Date de création: 12-08-2025 17:52
Dernière mise à jour: 12-08-2025 17:52
Lu: 14 fois


HISTOIRE- REGION- SITE AFRIQUE ROMAINE

/ALA MILIARIA (MASCARA)

 © Souag Abdelouahab/El Watan, lundi 11/08/2025 .Extraits

 

À 37 km au sud-sud-est de Mascara, dans la localité de Béniane, au cœur des Monts de Saïda, les ruines d’Ala Miliaria, ancien poste avancé de l’armée romaine, racontent l’histoire d’un lieu à la fois stratégique, spirituel et disputé.

Établi entre 198 et 203 après Jésus-Christ, sous le règne de Septime Sévère, empereur d’origine nord-africaine né à Leptis Magna (Libye actuelle), le site militaire d’Ala Miliaria faisait partie du plan de réorganisation des provinces africaines. Il fut l’un des piliers du dispositif impérial dans la Maurétanie césarienne, province qui couvrait une large partie du nord de l’Algérie.
Ce camp accueillait l’Ala Miliaria, une unité auxiliaire montée, forte d’environ 1000 cavaliers. Ces troupes mobiles, spécialisées dans la surveillance des confins Sud, avaient pour mission de contenir les incursions nomades et d’assurer la sécurité des axes de communication entre l’arrière-pays et la côte.
«Ce type d’unité permettait d’intervenir rapidement sur de vastes zones frontalières en cas d’agitation tribale», observe l’historien Stéphane Gsell dans le tome VII de L’Histoire ancienne de l’Afrique du Nord, son œuvre monumentale sur la romanisation du Maghreb.
L’installation d’Ala Miliaria s’inscrivait dans le cadre plus large de la Nova Praetentura, une ligne défensive instaurée précisément sous Septime Sévère, entre 198 et 203. Ce système reliait des garnisons de l’ouest algérien, de Tiaret à Tlemcen, et combinait des fortins, des routes militaires et des postes d’observation pour mieux contrôler les marges du désert.
Mais Ala Miliaria ne fut pas seulement un point d’appui militaire. Aux Ve et VIe siècles, après la christianisation de l’Afrique romaine, le site prit une importance religieuse inattendue en devenant un évêché donatiste.
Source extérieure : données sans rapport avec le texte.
Lemma stripComments_block_comment_witness :
  stripComments (js "/* one" ++ lf :: js " two // three " ++ js "*/{}")
    = js "{}".
Proof.
  change (js "/* one" ++ lf :: js " two // three " ++ js "*/{}")
    with (slash :: star :: (js " one" ++ lf :: js " two // three ")
            ++ star :: slash :: js "{}").
  rewrite stripComments_block_comment.
  - vm_compute. reflexivity.
  - unfold inBlock.
    repeat (apply Forall_cons;
            [split;
             [discriminate
             | first [left; reflexivity | right; reflexivity]] |]).
    apply Forall_nil.
Defined.

(** ** More on the merge and on inheritance *)

Lemma hasKey_assign k k' v o :
  hasKey k (assign k' v o) = jsstring_eqb k k' || hasKey k o.
Proof.
  unfold hasKey. destruct (jsstring_eqb k k') eqn:E.
  - apply jsstring_eqb_eq in E; subst k'. now rewrite lookup_assign_same.
  - rewrite lookup_assign_other; [reflexivity|].
    intros ->. rewrite jsstring_eqb_refl in E. discriminate.
Qed.

(** The keys that the model function [baseMerge] leaves. *)
Lemma baseMerge_keys (k : jsstring) (source object : jsobject) :
  hasKey k (baseMerge object source) = hasKey k object || hasKey k source.
Proof.
  revert object. induction source as [|[k1 v1] source IH]; intros object.
  - simpl. now rewrite orb_false_r.
  - simpl. rewrite IH, hasKey_assign.
    assert (Hs : hasKey k ((k1, v1) :: source)
                 = jsstring_eqb k k1 || hasKey k source).
    { unfold hasKey. simpl. now destruct (jsstring_eqb k k1). }
    rewrite Hs.
    destruct (jsstring_eqb k k1), (hasKey k object), (hasKey k source);
      reflexivity.
Qed.

Lemma mergeValue_onto_undefined v : mergeValue v JUndefined = v.
Proof. destruct v; reflexivity. Qed.

Lemma assign_fresh k v (o : jsobject) :
  ~ In k (map fst o) -> assign k v o = o ++ [(k, v)].
Proof.
  induction o as [|[k' v'] o IH]; simpl; [reflexivity|].
  intros H. rewrite jsstring_eqb_neq by (intros ->; apply H; now left).
  rewrite IH; [reflexivity|]. intros Hin; apply H; now right.
Qed.

Lemma baseMerge_fresh source :
  NoDup (map fst source) ->
  forall object,
    (forall k, In k (map fst source) -> ~ In k (map fst object)) ->
    baseMerge object source = object ++ source.
Proof.
  induction source as [|[k v] source IH]; intros Hnd object Hfresh.
  - simpl. now rewrite app_nil_r.
  - inversion Hnd as [|? ? Hnotin Hnd']; subst.
    simpl. unfold prop.
    rewrite lookup_None_notin by (apply Hfresh; now left).
    rewrite mergeValue_onto_undefined.
    rewrite assign_fresh by (apply Hfresh; now left).
    rewrite IH; [now rewrite <- app_assoc | assumption |].
    intros k' Hin. rewrite map_app, in_app_iff. simpl.
    intros [H | [H | []]].
    + apply (Hfresh k'); [now right | exact H].
    + simpl in H. subst k'. contradiction.
Qed.

Section MoreInheritance.

Variable JSON_parse : jsstring -> option jsval.
Variable path_dirname : jsstring -> jsstring.
Variable path_resolve : jsstring -> jsstring -> jsstring.

Local Abbreviation holds := (holds JSON_parse).
Local Abbreviation readJsonFile := (readJsonFile JSON_parse).
Local Abbreviation readJSHintFile :=
  (readJSHintFile JSON_parse path_dirname path_resolve).

(** X11.  A file whose [extends] is there but falsy (an empty string,
    [false], [null], zero) is returned as it was parsed: no parent is
    looked for, nothing is reported and the key stays. *)
Theorem extends_falsy_is_kept fuel fs file from o :
  holds fs file o ->
  hasKey EXTENDS o = true ->
  truthy (prop EXTENDS o) = false ->
  readJSHintFile (S fuel) fs file from = ([], Returns (JObj o))
  /\ hasMember (JObj o) EXTENDS = true.
Proof.
  intros Hh Hk Hf. split; [|exact Hk].
  now apply readJSHintFile_plain.
Qed.

(** X12.  A truthy [extends] that is not a string (a list of parents,
    [true], a number) makes inheritance processing throw, with nothing
    reported. *)
Theorem extends_not_a_string_throws fuel fs file from o :
  holds fs file o ->
  truthy (prop EXTENDS o) = true ->
  (forall e, prop EXTENDS o <> JStr e) ->
  readJSHintFile (S fuel) fs file from = ([], Throws).
Proof.
  intros Hh Ht Hs. simpl. unfold readJson.
  rewrite (readJsonFile_holds _ _ _ _ _ Hh). simpl. rewrite Ht.
  destruct (prop EXTENDS o) as [ | | b | z | e | items | fields];
    try reflexivity.
  now destruct (Hs e).
Qed.

(** X13.  A file that extends itself is never resolved: whatever the
    fuel, the recursion of [readJSHintFile] has not come to an end. *)
Theorem extends_itself_never_returns fs file o e :
  holds fs file o ->
  prop EXTENDS o = JStr e ->
  nonempty e = true ->
  path_resolve (path_dirname file) e = file ->
  forall fuel from, readJSHintFile fuel fs file from = ([], OutOfFuel).
Proof.
  intros Hh Hext Hne Hself.
  assert (Hex : existsSync fs file = true).
  { destruct Hh as (content & Hfile & _). unfold existsSync.
    now rewrite Hfile. }
  induction fuel as [|fuel IH]; intros from; [reflexivity|].
  simpl. unfold readJson.
  rewrite (readJsonFile_holds _ _ _ _ _ Hh). simpl.
  rewrite Hext. simpl. rewrite Hne. simpl.
  rewrite Hself, Hex, (IH (Some file)). reflexivity.
Qed.
(** * armcov: a QEMU TCG plugin logging bl/blr calls and writes to ttbr0_el1

    Shallow embedding of [contrib/plugins/armcov.c] and the properties of
    its callbacks.  The plugin keeps one text record per virtual CPU in a
    global array; a callback run before every interesting instruction
    completes the record of the previous one (msr) or of the current one
    (bl, blr) and sends it to the plugin output.

    Layout of the development:
    - [GLib]: the string helpers of GLib the plugin calls;
    - [Fmt]: the printf conversions it uses (%u, %d, %x, %02x);
    - the engine interface (register enumeration and register reads);
    - the plugin: globals, callbacks, installation;
    - lemmas on the helpers, then the properties of the callbacks. *)

From Stdlib Require Import Strings.String Strings.Ascii NArith ZArith Strings.Byte DecimalString HexString.
From stdpp Require Import base option list strings.

Local Open Scope string_scope.
Local Open Scope list_scope.

(** The newline character, written "\n" in the C source. *)
Definition nl : string := String "010"%char "".

(* ===================================================================== *)
(** * GLib string helpers *)
(* ===================================================================== *)

Module GLib.

(** [g_str_has_prefix (str, prefix)]. *)
Definition g_str_has_prefix (str pre : string) : bool := String.prefix pre str.

(** [g_strstr_len (haystack, -1, needle)]: the suffix of [haystack] that
    starts at the first occurrence of [needle], or NULL. *)
Fixpoint g_strstr_len (haystack needle : string) : option string :=
  if String.prefix needle haystack then Some haystack
  else match haystack with
       | "" => None
       | String _ rest => g_strstr_len rest needle
       end.

(** [g_strrstr (haystack, needle)]: the suffix of [haystack] that starts at
    the last occurrence of [needle], or NULL. *)
Fixpoint g_strrstr (haystack needle : string) : option string :=
  match haystack with
  | "" => if String.prefix needle "" then Some "" else None
  | String _ rest =>
      match g_strrstr rest needle with
      | Some r => Some r
      | None => if String.prefix needle haystack then Some haystack else None
      end
  end.
(* ===== verification/_CoqProject ===== *)
-Q . S2P
Prelude.v
GoStd.v
GoText.v
Json.v
JsonPrint.v
Cluster.v
ElectionState.v
Health.v
ElectionEngine.v
ElectionNetwork.v
TaskStore.v
StoreIface.v
TaskTx.v
TaskLifecycle.v
TaskRefine.v
TaskAtomic.v
TaskReach.v
TaskFunctional.v
TaskRecovery.v
TaskWitness.v
TaskIsolation.v
TaskLocality.v
Strategy.v
Scheduler.v
SchedulerProps.v
SchedulerWitness.v
SchedulerProgress.v
Server.v
Worker.v
WorkerProps.v
WorkerWitness.v
Executor.v
Clients.v
Config.v
Node.v
(* ===== verification/Prelude.v ===== *)
(** * pi-bully: leader election and task scheduling, verified

    pi-bully runs the same program on every node of a cluster.  The nodes elect
    a leader with the bully algorithm; the leader schedules tasks, which are
    Python scripts, on the other nodes; the state of the tasks is in PostgreSQL,
    scripts and data are in an object store, membership comes from
    hashicorp/memberlist.  This library models the program's own logic and
    proves the properties that make it correct.  It is a shallow embedding: Go
    functions are functions on explicit state, errors are values of [result],
    goroutines and nodes are step relations.

    ** Parts and files

    - Prelude.v (this file): machine integers, errors and results, tactics, the
      hint database [pibully], sorting, lemmas on lists.
    - GoStd.v, GoText.v, Json.v, JsonPrint.v: the parts of strconv, unicode/utf8,
      strings, time (ParseDuration) and encoding/json that the sources use.
    - Cluster.v: cluster/event.go, cluster/meta.go and the parts of
      cluster/cluster.go that are not calls of memberlist.  [EventHandler] is the
      registry with its event channel, [NotifyJoin], [NotifyLeave] and
      [NotifyUpdate] the notifications.
    - ElectionState.v: election/state.go.  [State] is the register behind the
      mutex, one definition per method.
    - ElectionEngine.v: election/engine.go and server/election.go.  A [goroutine]
      is a program point with its local variables; [run_step] (run and the event
      handlers), [elect_step] (startElection, sendToHigher), [wait_step]
      (waitForCoordinator), [declare_step] (declareLeader), [on_start_step]
      (OnStartElection) and [on_announce_step] (OnAnnounceLeader) run one to its
      next access of shared state; [estep] interleaves them.
    - ElectionNetwork.v: nodes that run the engine, messages in flight, crashes.
    - Health.v: health/handler.go.  [ServeHTTP] on the register at each of its four
      reads.
    - TaskStore.v: task/store.go, task/model.go, task/task.go, the queries of
      task/sql and the tables of migrations/000001_init.up.sql.  [db] is the three
      tables, the body of a method ([MarkRunning_tx]) a tree of calls, reads and
      writes of type [tx], the method ([MarkRunning]) its run without interruption
      ([run_tx], [with_tx]).
    - StoreIface.v: the interface task.Store as a type class, with the PostgreSQL
      store as its instance; google/uuid as a class.
    - TaskTx.v: a program logic for [tx]; per method an effect and the lemma that it
      applies all of the effect or none.
    - TaskLifecycle.v, TaskRefine.v, TaskReach.v: the abstract task and its steps
      [astep], the invariant [table_inv] of the tables, the refinement for each
      method, and the reachable databases.  All of them come in two strengths:
      [AnyWorker] for calls with any arguments, [HolderOnly] ([store_inv], [sstep])
      for users whose MarkWorkerLost names only the holder of a lease ([op_ok]), a
      check that store.go leaves to its caller, the scheduler.
    - TaskAtomic.v: the methods under faults; [store_op] is a call of the interface.
    - TaskFunctional.v, TaskRecovery.v: the methods without faults; fencing.
    - TaskIsolation.v: the same bodies as sessions that move one statement at a time
      over shared tables, any number of them interleaved.  [session_step] and
      [server_step] stand for PostgreSQL's READ COMMITTED, not for code of the program.
    - TaskLocality.v: the methods that move one task read and write that task only.
    - Strategy.v, Scheduler.v, SchedulerProps.v, SchedulerProgress.v: scheduler/strategy and
      scheduler/engine.go.  The strategy is a type class with laws; [tick] is
      written against the interfaces, [sworld] is the database with worker reports
      and submissions between the calls.
    - Server.v: the handlers of server/scheduler.go and server/worker_server.go.
    - Worker.v, WorkerProps.v: worker/engine.go, with the scheduler service on the
      other side of its client.
    - Executor.v: worker/task_executor.go and storage/client.go on maps of files and
      objects.
    - Clients.v: election/client.go, scheduler/dispatcher.go, server/worker_client.go
      as instances of the interfaces the engines call, over a class for gRPC.
    - Config.v: config/.  [Load] on an environment, a function from names to values.
    - Node.v: cmd/node/main.go, New, Join and Leave of cluster/cluster.go, New of
      storage/client.go, task/postgres.go and the logger of config/log.go.  [main] is a
      list of actions and the running [node]; [stop_step] is the shutdown.
    - TaskWitness.v, SchedulerWitness.v, WorkerWitness.v: instances of what is
      assumed (pgx's conversions, uuids, environments), a concrete run, and the
      properties applied to it.

    ** What the theorems show

    - Election register (ElectionState.v): every run of its operations keeps it well
      formed; the term never decreases and, until a lost leader is cleared, the
      view (term, leader) only moves up; nodes that receive the same announcements
      in any order agree.
    - Election engine (ElectionEngine.v): an invariant of every interleaving of a
      node's goroutines; every election comes to its end; sendToHigher says yes only
      if a higher node did, and no only after the timeout or when all requests
      failed; the announcers end; the elections of a node have different terms.
    - Election of a cluster (ElectionNetwork.v): when nodes only crash and none joins
      later, membership snapshots list the live nodes above the reader ([env_ok]) and
      election requests reach live nodes in time, two live nodes
      are never both the leader, and no live node is above a recorded leader.
    - Membership (Cluster.v): the registry is a function of the notifications; what a
      node publishes is what its peers record.
    - Task store: refinement of a lifecycle ([astep], [allowed]: the arrows of
      docs/design.md and those the code adds), with a lease on every assigned and
      running task, none on finished ones, none on queued ones while only lease holders
      are declared lost, and failures within the retry limit; finished tasks
      stay finished; atomicity under faults; what claiming, failing and the three
      recoveries do; reports of workers without the lease have no effect; a session
      beside others that change other tasks does what the method does.
    - Scheduler: a tick stays within the lifecycle and keeps one task per worker; an
      undisturbed tick assigns as many tasks as batch, idle workers and queue allow.
    - Servers, worker and executor: requests refine the lifecycle; task ids survive
      the trip; a script runs only after RUNNING was recorded for its worker; an
      undisturbed worker brings its task to its end; an upload is the output of a
      script that succeeded.
    - Configuration, health and node program: loading fails exactly on the first of
      its checks, and what loads is well formed; seeds and whole durations are read
      back as written; the body of the health endpoint decodes to what was read; main
      starts the parts in order; the invariant of the election engine also holds
      behind a server that answers before the engine starts; with room in the internal
      channel the node can shut down; clients close their connections.
    - Faults of the code that the model shows are theorems too: a task lost between a
      recovery and the start of the task by its worker, a lease left on a queued task,
      announcements that block their
      handler and with it the shutdown, a deposed leader that announces itself, claims
      blocked by a task without URIs, expiry blocked by large worker ids, tasks left
      in SCHEDULING, an output file that is the input file, a health answer that mixes
      two states, leases of less than a second.

    ** Assumptions and bounds

    Terms and ids are unsigned 64-bit numbers; what holds only below the wrap of a
    counter says so.  FormatUint has fuel for 20 digits, enough for 64 bits; JSON
    and duration parsing have fuel for the length of their input.  A transaction's time is no earlier
    than the recorded rows and its ids are larger ([ready]): NOW() and uuidv7() of
    one server.  Outside TaskIsolation.v the methods of the store run one after the other;
    there the locks of SKIP LOCKED are inputs ([tx_locked]), and a session's writes are
    replayed over what others committed.  pgx's conversions
    ([PgxScan]), uuid ([Uuid]), memberlist, gRPC, S3 and the operating system are
    parameters or inputs.

    ** Not modelled

    The generated code (gen/) and logging.  The locks two sessions take on rows they
    write, and the tables a session sees when another one blocks it, are not derived
    from the queries.  Nodes that join during an election, a worker that runs beside a
    scheduler, and sessions of the methods that change many tasks at once, beyond the
    race of TaskIsolation.v, are left out. *)

From stdpp Require Export base gmap list strings sorting relations.
From Stdlib Require Export ZArith Lia.

#[global] Open Scope Z_scope.

(** ** Machine integers

    Go's [uint64] and [int64] are integers [Z] kept in range by explicit
    conversions; arithmetic of the source that can leave the range is written
    with the conversion around it. *)

Definition u64_size : Z := 2 ^ 64.

Definition u64_max : Z := u64_size - 1.

(** [uint64(x)]: reduction modulo 2^64. *)
Definition uint64 (z : Z) : Z := z mod u64_size.

(** [int64(x)]: two's complement reading of the low 64 bits. *)
Definition int64 (z : Z) : Z :=
  let w := z mod u64_size in
  if w <? 2 ^ 63 then w else w - u64_size.

(** A value of type [uint64]. *)
Definition is_u64 (z : Z) : Prop := 0 <= z < u64_size.

(** ** Errors and results

    [fmt.Errorf] values: a format with its arguments, or a context wrapped
    around an inner error with [%w]. *)

Inductive farg :=
| FInt (z : Z)
| FStr (s : string).

Inductive error :=
| EFmt (fmt : string) (args : list farg)
| EWrap (fmt : string) (args : list farg) (e : error).

Inductive result (A : Type) :=
| Ok (a : A)
| Err (e : error).
Arguments Ok {A} _.
Arguments Err {A} _.

Definition is_ok {A} (r : result A) : bool :=
  match r with Ok _ => true | Err _ => false end.

Definition rmap {A B} (f : A -> B) (r : result A) : result B :=
  match r with Ok a => Ok (f a) | Err e => Err e end.

Definition rbind {A B} (r : result A) (f : A -> result B) : result B :=
  match r with Ok a => f a | Err e => Err e end.

(** ** Tactics *)

(** Case analysis on the discriminee of some [match] or [if]. *)
Ltac dmatch :=
  match goal with
  | |- context [match ?x with _ => _ end] => destruct x eqn:?
  | H : context [match ?x with _ => _ end] |- _ => destruct x eqn:?
  end.

(** Boolean comparisons of the code turned into propositions. *)
Ltac zbool :=
  repeat match goal with
  | H : (_ =? _) = true |- _ => apply Z.eqb_eq in H
  | H : (_ =? _) = false |- _ => apply Z.eqb_neq in H
  | H : (_ <? _) = true |- _ => apply Z.ltb_lt in H
  | H : (_ <? _) = false |- _ => apply Z.ltb_ge in H
  | H : (_ <=? _) = true |- _ => apply Z.leb_le in H
  | H : (_ <=? _) = false |- _ => apply Z.leb_gt in H
  | H : (_ && _) = true |- _ => apply andb_true_iff in H; destruct H
  | H : (_ && _) = false |- _ => apply andb_false_iff in H
  | H : (_ || _) = false |- _ => apply orb_false_iff in H; destruct H
  | H : negb _ = true |- _ => apply negb_true_iff in H
  | H : negb _ = false |- _ => apply negb_false_iff in H
  end.

Ltac invert H := inversion H; subst; clear H.

Create HintDb pibully.

(** ** Lemmas on machine integers *)

Lemma uint64_range z : is_u64 (uint64 z).
Proof. apply Z.mod_pos_bound. reflexivity. Qed.

Lemma uint64_id z : is_u64 z -> uint64 z = z.
Proof. intros H. apply Z.mod_small, H. Qed.

(** A [uint64] survives the trip through a signed column: the conversions
    [int64(x)] on the way in and [uint64(x)] on the way out cancel. *)
Lemma uint64_int64 z : is_u64 z -> uint64 (int64 z) = z.
Proof.
  intros H. unfold int64. rewrite Z.mod_small by exact H.
  unfold uint64, is_u64, u64_size in *. dmatch; zbool.
  - apply Z.mod_small. lia.
  - rewrite <- (Z.mod_add _ 1) by lia.
    replace (z - 2 ^ 64 + 1 * 2 ^ 64) with z by lia. apply Z.mod_small. lia.
Qed.

Lemma int64_inj x y : is_u64 x -> is_u64 y -> int64 x = int64 y -> x = y.
Proof. intros Hx Hy H. rewrite <- (uint64_int64 x), <- (uint64_int64 y), H by done. done. Qed.

#[export] Hint Resolve uint64_range uint64_id : pibully.

(** ** Sorting by a boolean comparison *)

Definition leb_rel {A} (leb : A -> A -> bool) : relation A := fun a b => leb a b = true.

#[export] Instance leb_rel_dec {A} (leb : A -> A -> bool) a b : Decision (leb_rel leb a b).
Proof. unfold leb_rel. apply _. Defined.

(** slices.Sort and ORDER BY. *)
Definition sort_by {A} (leb : A -> A -> bool) (l : list A) : list A :=
  merge_sort (leb_rel leb) l.

Lemma sort_by_Permutation {A} (leb : A -> A -> bool) l : sort_by leb l ≡ₚ l.
Proof. apply merge_sort_Permutation. Qed.

Lemma elem_of_sort_by {A} (leb : A -> A -> bool) l x : x ∈ sort_by leb l <-> x ∈ l.
Proof. by rewrite sort_by_Permutation. Qed.

Lemma sort_by_sorted {A} (leb : A -> A -> bool) l :
  Transitive (leb_rel leb) -> Total (leb_rel leb) -> StronglySorted (leb_rel leb) (sort_by leb l).
Proof. intros Ht Htot. by apply StronglySorted_merge_sort. Qed.

Lemma StronglySorted_filter {A} (R : relation A) (Q : A -> Prop) `{!forall x, Decision (Q x)} l :
  StronglySorted R l -> StronglySorted R (filter Q l).
Proof.
  induction 1 as [|x l Hl IH Hx]; [constructor|]. rewrite filter_cons. case_decide; [|done].
  constructor; [done|]. rewrite Forall_forall in *. intros y Hy. apply Hx.
  by apply list_elem_of_filter in Hy as [_ Hy].
Qed.

Lemma int64_range z : - 2 ^ 63 <= int64 z < 2 ^ 63.
Proof.
  unfold int64. pose proof (Z.mod_pos_bound z u64_size) as H. unfold u64_size in *.
  case_match; zbool; lia.
Qed.

Lemma int64_uint64 z : - 2 ^ 63 <= z < 2 ^ 63 -> int64 (uint64 z) = z.
Proof.
  intros H. unfold int64, uint64, u64_size. rewrite Z.mod_mod by lia.
  destruct (Z.leb_spec 0 z) as [Hz|Hz].
  - rewrite Z.mod_small by lia. case_match; zbool; lia.
  - replace (z mod 2 ^ 64) with (z + 2 ^ 64).
    + case_match; zbool; lia.
    + rewrite <- (Z.mod_add z 1) by lia. rewrite Z.mod_small by lia. lia.
Qed.

Lemma int64_id z : 0 <= z < 2 ^ 63 -> int64 z = z.
Proof.
  intros H. unfold int64, u64_size. rewrite Z.mod_small by lia. case_match; zbool; lia.
Qed.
Le Donatisme, mouvement chrétien né en Afrique du Nord au IVe siècle, prônait une stricte pureté morale du clergé et refusait toute compromission avec le pouvoir impérial. Il s’opposait radicalement à l’Église catholique, allant jusqu’à constituer sa propre hiérarchie épiscopale dans plusieurs cités africaines.
Ala Miliaria est mentionnée comme siège d’un évêché donatiste dans un document capital, la Notice des provinces et des cités d’Afrique, rédigée en 484 ap. J.-C. sur ordre du roi vandale Hunéric. Ce texte recense les évêchés présents lors de la conférence de Carthage réunissant catholiques et donatistes. «L’épiscopat donatiste à Ala Miliaria n’est pas une hypothèse, il est attesté nommément en 484, ce qui confirme le rayonnement religieux du site à cette époque», note l’historien Claude Lepelley dans Les cités de l’Afrique romaine au Bas-Empire, une œuvre de référence sur l’organisation des villes africaines à la fin de l’Antiquité.
En 1899, des fouilles sont menées à Béniane par M. Rouziès, instituteur et érudit passionné d’antiquités, qui signale l’importance du site, sous la direction de Stéphane Gsell (1864–1932), figure majeure de l’archéologie en Afrique du Nord et auteur de la monumentale Histoire ancienne de l’Afrique du Nord. Chargé à l’époque des missions de prospection pour l’administration coloniale, Gsell supervise les premières recherches sur place. Ces travaux permettent de mettre au jour une basilique chrétienne à trois nefs, construite directement sur les ruines du principia, le centre administratif du camp romain. Ce réemploi architectural, une église bâtie sur le cœur militaire, symbolise le basculement d’un pouvoir impérial vers une autorité religieuse.
A l’intérieur de l’église, des caveaux funéraires renfermaient les restes de plusieurs clercs donatistes. L’une des découvertes les plus marquantes fut l’épitaphe de Robba, identifiée comme la sœur de l’évêque Honoratus, chef de l’Eglise donatiste à Aquae Sirenses, un autre centre religieux situé à Bouhanifia, également marquée par la présence donatiste. Ce lien familial entre deux figures religieuses issues de communautés distinctes, mais proches géographiquement, témoigne de la densité et de l’organisation du réseau donatiste dans l’ouest de la Maurétanie Césarienne. 
«Elle est la seule femme martyre donatiste connue par l’épigraphie. Son tombeau est une source précieuse sur les violences religieuses entre catholiques et donatistes au Ve siècle», lit-on dans The Donatist Schism : Controversy and Contexts, un ouvrage collectif dirigé par l’historien britannique Richard Miles et publié en 2016 par Liverpool University Press(......................)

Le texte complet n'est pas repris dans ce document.